Fonteh, a research professor who led the Biomarker and Neuro-disease Mechanism Laboratory at Huntington Medical Research Institutes in Pasadena, has died, the institute said in a memorial notice. HMRI described his passing as unexpected and did not state a date of death.
For much of his career at the Fair Oaks Avenue institute, Fonteh worked in lipidomics, developing methods to characterize lipid classes in cerebrospinal fluid, plasma and urine. His aim, according to HMRI, was to find disease-specific changes that could support earlier diagnosis, prevention and potential therapies — catching the disease in its presymptomatic stage, before memory begins to fail.
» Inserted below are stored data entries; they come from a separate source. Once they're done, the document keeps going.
(** * Gesture-driven photo tree: classifier, stabilizer, mode machine and
      showcase scheduler

    A shallow embedding of
    - [src/services/gestureRecognition.ts] ([detectGesture],
      [calculateHandRotation]),
    - the stability logic of [HandTracker] and the gesture effect and
      [handleDeletePhoto] of [App] ([src/App.tsx]),
    - the per-frame controller of [PhotoCloud]
      ([src/components/PhotoCloud.tsx]).
    Further down: the prediction gate of [HandTracker],
    [generateFramePosition] and the upload of [App], the per-frame
    target of a [Frame] of [PhotoCloud] and the scaling step of
    [processImageFile].

    JavaScript numbers are modelled by the real numbers of the Standard
    Library: [Math.PI] is [PI], [Math.floor] is [Int_part], [%] is the
    truncated remainder [js_rem].  Counters that only ever hold small
    non-negative integers ([gestureConsistencyCount], [nextPhotoIndex],
    [lapCounter]) are [nat].  The two [Math.random()] draws of a frame are
    inputs of the frame. *)

From Stdlib Require Import Reals Lra Lia ZArith List String Bool Arith.
Import ListNotations.

Open Scope R_scope.

(* ================================================================== *)
(** * Numbers *)

Definition Rltb (x y : R) : bool := if Rlt_dec x y then true else false.
Definition Rleb (x y : R) : bool := if Rle_dec x y then true else false.

(** [Math.floor]. *)
Definition floor (x : R) : Z := Int_part x.

(** Rounding towards zero, as the quotient of JavaScript's [%] does. *)
Definition trunc (x : R) : Z :=
  if Rle_dec 0 x then Int_part x else (- Int_part (- x))%Z.

(** [x % y] on numbers: the remainder has the sign of the dividend. *)
Definition js_rem (x y : R) : R := x - y * IZR (trunc (x / y)).

(** [Math.atan2(y, x)]. *)
Definition atan2 (y x : R) : R :=
  if Rlt_dec 0 x then atan (y / x)
  else if Rlt_dec x 0 then
         (if Rle_dec 0 y then atan (y / x) + PI else atan (y / x) - PI)
  else if Rlt_dec 0 y then PI / 2
  else if Rlt_dec y 0 then - (PI / 2)
  else 0.

(* ================================================================== *)
(** * Types ([types.ts]) *)

Inductive AppMode := ASSEMBLED | DISPERSED | FOCUS.

Inductive GestureType := NONE | FIST | OPEN_PALM | PINCH | POINT.

Definition AppMode_eq_dec (a b : AppMode) : {a = b} + {a <> b}.
Proof. decide equality. Defined.

Definition GestureType_eq_dec (a b : GestureType) : {a = b} + {a <> b}.
Proof. decide equality. Defined.

Definition mode_eqb (a b : AppMode) : bool :=
  if AppMode_eq_dec a b then true else false.

Definition gesture_eqb (a b : GestureType) : bool :=
  if GestureType_eq_dec a b then true else false.

Definition Vec3 : Type := R * R * R.

Definition vx (v : Vec3) : R := fst (fst v).
Definition vy (v : Vec3) : R := snd (fst v).
Definition vz (v : Vec3) : R := snd v.

(** [PhotoData]; [url] and [aspectRatio] are only read by the renderer. *)
Record PhotoData := mkPhoto {
  id : string;
  treePosition : Vec3;
  scatterPosition : Vec3
}.

Record HandState := mkHand {
  gesture : GestureType;
  position : R * R;
  rotation : R;
  isPresent : bool
}.

Record NormalizedLandmark := mkLandmark { lx : R; ly : R; lz : R }.

(* ================================================================== *)
(** * Gesture classifier ([gestureRecognition.ts]) *)

Definition dist (p1 p2 : NormalizedLandmark) : R :=
  sqrt ((lx p1 - lx p2) ^ 2 + (ly p1 - ly p2) ^ 2 + (lz p1 - lz p2) ^ 2).

Definition origin : NormalizedLandmark := mkLandmark 0 0 0.

(** [landmarks[i]]; only used behind the [length < 21] guard with
    [i <= 20], where the element exists. *)
Definition lm (landmarks : list NormalizedLandmark) (i : nat) :=
  nth i landmarks origin.

Definition tips (landmarks : list NormalizedLandmark) :=
  [lm landmarks 8; lm landmarks 12; lm landmarks 16; lm landmarks 20].

Definition avgDistToWrist (landmarks : list NormalizedLandmark) : R :=
  fold_left (fun acc tip => acc + dist tip (lm landmarks 0))
            (tips landmarks) 0 / 4.

Definition pinchDist (landmarks : list NormalizedLandmark) : R :=
  dist (lm landmarks 4) (lm landmarks 8).

Definition detectGesture (landmarks : list NormalizedLandmark) : GestureType :=
  if (List.length landmarks <? 21)%nat then NONE
  else if Rltb (avgDistToWrist landmarks) 0.4 then FIST
  else if Rltb (pinchDist landmarks) 0.06 then PINCH
  else if Rltb 0.5 (avgDistToWrist landmarks) then OPEN_PALM
  else NONE.

(** [None] stands for the [TypeError] of reading [.x] of [undefined]. *)
Definition calculateHandRotation (landmarks : list NormalizedLandmark)
  : option R :=
  match nth_error landmarks 0, nth_error landmarks 9 with
  | Some wrist, Some middleMCP =>
      let centerX := (lx wrist + lx middleMCP) / 2 in
      Some ((centerX - 0.5) * 2)
  | _, _ => None
  end.

(* ================================================================== *)
(** * Gesture stabilizer ([HandTracker], [predictWebcam]) *)

Record StabilityRefs := mkRefs {
  stableGestureRef : GestureType;
  lastRawGestureRef : GestureType;
  gestureConsistencyCount : nat
}.

Definition initialRefs : StabilityRefs := mkRefs NONE NONE 0.

(** The stability logic run on a raw label. *)
Definition stabilize (rawGesture : GestureType) (r : StabilityRefs)
  : StabilityRefs :=
  let r1 :=
    if gesture_eqb rawGesture (lastRawGestureRef r)
    then mkRefs (stableGestureRef r) (lastRawGestureRef r)
                (S (gestureConsistencyCount r))
    else mkRefs (stableGestureRef r) rawGesture 1 in
  if (2 <=? gestureConsistencyCount r1)%nat
  then mkRefs rawGesture (lastRawGestureRef r1) (gestureConsistencyCount r1)
  else r1.

Definition neutralHand : HandState := mkHand NONE (0.5, 0.5) 0 false.

(** One prediction: [detections] is [detections.landmarks], one landmark
    list per detected hand.  The result is the new refs and the state
    given to [onHandUpdate]; [None] is a [TypeError] raised by
    [calculateHandRotation] before any ref is written. *)
Definition predict (detections : list (list NormalizedLandmark))
    (r : StabilityRefs) : option (StabilityRefs * HandState) :=
  match detections with
  | landmarks :: _ =>
      let rawGesture := detectGesture landmarks in
      match calculateHandRotation landmarks, nth_error landmarks 9 with
      | Some rot, Some l9 =>
          let r' := stabilize rawGesture r in
          Some (r', mkHand (stableGestureRef r') (1 - lx l9, ly l9) rot true)
      | _, _ => None
      end
  | [] => Some (mkRefs NONE NONE 0, neutralHand)
  end.

(** The raw label of a prediction, if a hand was detected. *)
Definition rawLabel (detections : list (list NormalizedLandmark))
  : option GestureType :=
  match detections with
  | landmarks :: _ => Some (detectGesture landmarks)
  | [] => None
  end.

(** The stabilizer seen from its raw inputs: [Some g] is a tick whose
    classification is [g], [None] a tick without a hand. *)
Definition tickRefs (r : StabilityRefs) (raw : option GestureType)
  : StabilityRefs :=
  match raw with
  | Some g => stabilize g r
  | None => mkRefs NONE NONE 0
  end.

Definition runRefs (raws : list (option GestureType)) : StabilityRefs :=
  fold_left tickRefs raws initialRefs.

(* ================================================================== *)
(** * Application state and mode machine ([App]) *)

Record AppState := mkApp {
  mode : AppMode;
  photos : list PhotoData;
  handState : HandState;
  focusId : option string;
  nextPhotoIndex : nat
}.

Definition initialApp : AppState := mkApp ASSEMBLED [] neutralHand None 0.

(** [!focusId]: [null] and the empty string are falsy. *)
Definition falsyId (f : option string) : bool :=
  match f with
  | None => true
  | Some s => String.eqb s EmptyString
  end.

(** [focusId === id] / [p.id !== focusId]. *)
Definition idIs (f : option string) (i : string) : bool :=
  match f with
  | None => false
  | Some s => String.eqb s i
  end.

(** The body of the gesture effect.  [None] would be the [TypeError] of
    [photo.id] on an out-of-range [photos[index]]. *)
Definition gestureEffect (st : AppState) : option AppState :=
  let h := handState st in
  if negb (isPresent h) then Some st
  else if gesture_eqb (gesture h) FIST && negb (mode_eqb (mode st) ASSEMBLED)
  then Some (mkApp ASSEMBLED (photos st) h None (nextPhotoIndex st))
  else if gesture_eqb (gesture h) OPEN_PALM then
    if mode_eqb (mode st) ASSEMBLED
    then Some (mkApp DISPERSED (photos st) h (focusId st) (nextPhotoIndex st))
    else if mode_eqb (mode st) FOCUS
    then Some (mkApp DISPERSED (photos st) h None (nextPhotoIndex st))
    else Some st
  else if gesture_eqb (gesture h) PINCH && mode_eqb (mode st) DISPERSED then
    if falsyId (focusId st) && (0 <? List.length (photos st))%nat then
      let index := (nextPhotoIndex st mod List.length (photos st))%nat in
      match nth_error (photos st) index with
      | Some photo =>
          Some (mkApp FOCUS (photos st) h (Some (id photo))
                      (nextPhotoIndex st + 1))
      | None => None
      end
    else Some st
  else Some st.

Definition handleDeletePhoto (i : string) (st : AppState) : AppState :=
  let newPhotos :=
    filter (fun p => negb (String.eqb (id p) i)) (photos st) in
  if idIs (focusId st) i
  then mkApp DISPERSED newPhotos (handState st) None (nextPhotoIndex st)
  else mkApp (mode st) newPhotos (handState st) (focusId st)
             (nextPhotoIndex st).

Definition onHandUpdate (newState : HandState) (st : AppState) : AppState :=
  mkApp (mode st) (photos st) newState (focusId st) (nextPhotoIndex st).

(* ================================================================== *)
(** * Showcase scheduler ([PhotoCloud]) *)

Inductive Phase := COOLDOWN | ACTIVE.

Record ShowcaseParticipant := mkParticipant {
  sp_id : string;
  offsetAngle : R;
  launchTime : R;
  hasPresented : bool;
  originalSlotAngle : R
}.

(** [Record<string, ShowcaseParticipant>]: a JavaScript object, kept as an
    association list in insertion order, which is the order [for ... in]
    visits its (non-numeric) keys in.  Keys are unique. *)
Definition ActiveMap : Type := list (string * ShowcaseParticipant).

Fixpoint objSet (k : string) (v : ShowcaseParticipant) (o : ActiveMap)
  : ActiveMap :=
  match o with
  | [] => [(k, v)]
  | (k', v') :: rest =>
      if String.eqb k' k then (k', v) :: rest else (k', v') :: objSet k v rest
  end.

Definition objDelete (k : string) (o : ActiveMap) : ActiveMap :=
  filter (fun kv => negb (String.eqb (fst kv) k)) o.

Definition objKeys (o : ActiveMap) : list string := map fst o.

Record ShowcaseSystemState := mkSys {
  active : ActiveMap;
  systemAngle : R;
  phase : Phase;
  cooldownUntil : R;
  lapCounter : nat
}.

(** The refs of the [PhotoCloud] controller. *)
Record Controller := mkController {
  spinVelocity : R;
  accumulatedSpin : R;
  spinRef : R;
  prevMode : AppMode;
  showcaseSystemRef : ShowcaseSystemState;
  prevSystemAngle : R
}.

(** The refs as created on the first render, the application starting in
    [ASSEMBLED]. *)
Definition initialController : Controller :=
  mkController 0 0 0 ASSEMBLED (mkSys [] 0 COOLDOWN 6 0) 0.

(** What one call of the [useFrame] callback reads: the props, the clock
    and the two [Math.random()] draws of the start of a cycle. *)
Record Frame := mkFrame {
  fr_photos : list PhotoData;
  fr_mode : AppMode;
  fr_focusId : option string;
  fr_time : R;
  fr_delta : R;
  fr_random1 : R;
  fr_random2 : R
}.

(** [a[i]] for an integral number [i]; [None] is [undefined]. *)
Definition arrayAt {A : Type} (a : list A) (i : Z) : option A :=
  if (i <? 0)%Z then None else nth_error a (Z.to_nat i).

Definition targetAngle : R := PI / 2.

(** Distance of a participant to the front of the camera: the
    [myAngle] / [normAngle] / [dist] computation of both loops. *)
Definition presentationDist (sysAngle : R) (p : ShowcaseParticipant) : R :=
  let myAngle := js_rem (sysAngle + offsetAngle p) (PI * 2) in
  let normAngle := js_rem (myAngle + PI * 2) (PI * 2) in
  let d := Rabs (normAngle - targetAngle) in
  if Rltb PI d then 2 * PI - d else d.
Fonteh’s work reflected a conviction, the institute said, that shifts in lipid metabolism are not merely structural features of the brain but may point to disease mechanisms and therapeutic targets.
His work drew in specialists across fields, from clinical neurology and cardiology to synthetic chemistry and biostatistics. HMRI said he collaborated with colleagues at Caltech, the Mayo Clinic, Stanford, the University of Texas Health Science Center at San Antonio and the University of Southern California.
HMRI said that Fonteh’s service reached beyond the laboratory. The institute said he sat on the faculty council of the African Initiative on Bioinformatics Training in Neurodegenerative Diseases and served on an external advisory board for the BUILD-FSA project, a dementia-research effort focused on French-speaking Africa, mentoring students along the way. His editorial and peer-review roles included the journals Molecular Neurodegeneration, Frontiers in Physiology and Disease Biomarkers, National Institutes of Health study sections and Department of Defense research programs.
The origin of that work was personal. In a 2015 interview, according to HMRI, Fonteh described watching his grandmother lose her recognition and bearings in his home village, before the disease could be readily diagnosed there.
More recently, he presented a lecture titled “The Involvement of Lipids in Alzheimer’s Disease Pathology and Potential Therapies,” exploring how brain-derived lipids might serve as early, non-invasive signals of disease risk.
Colleagues remembered Fonteh for a steady, generous presence, according to the institute. HMRI said he was known for kindness and warmth, gave freely of his time, and fostered collaborative, translational research aimed at connecting laboratory discovery with patient care. Much of that legacy, the institute said, lives on in the scientists he mentored.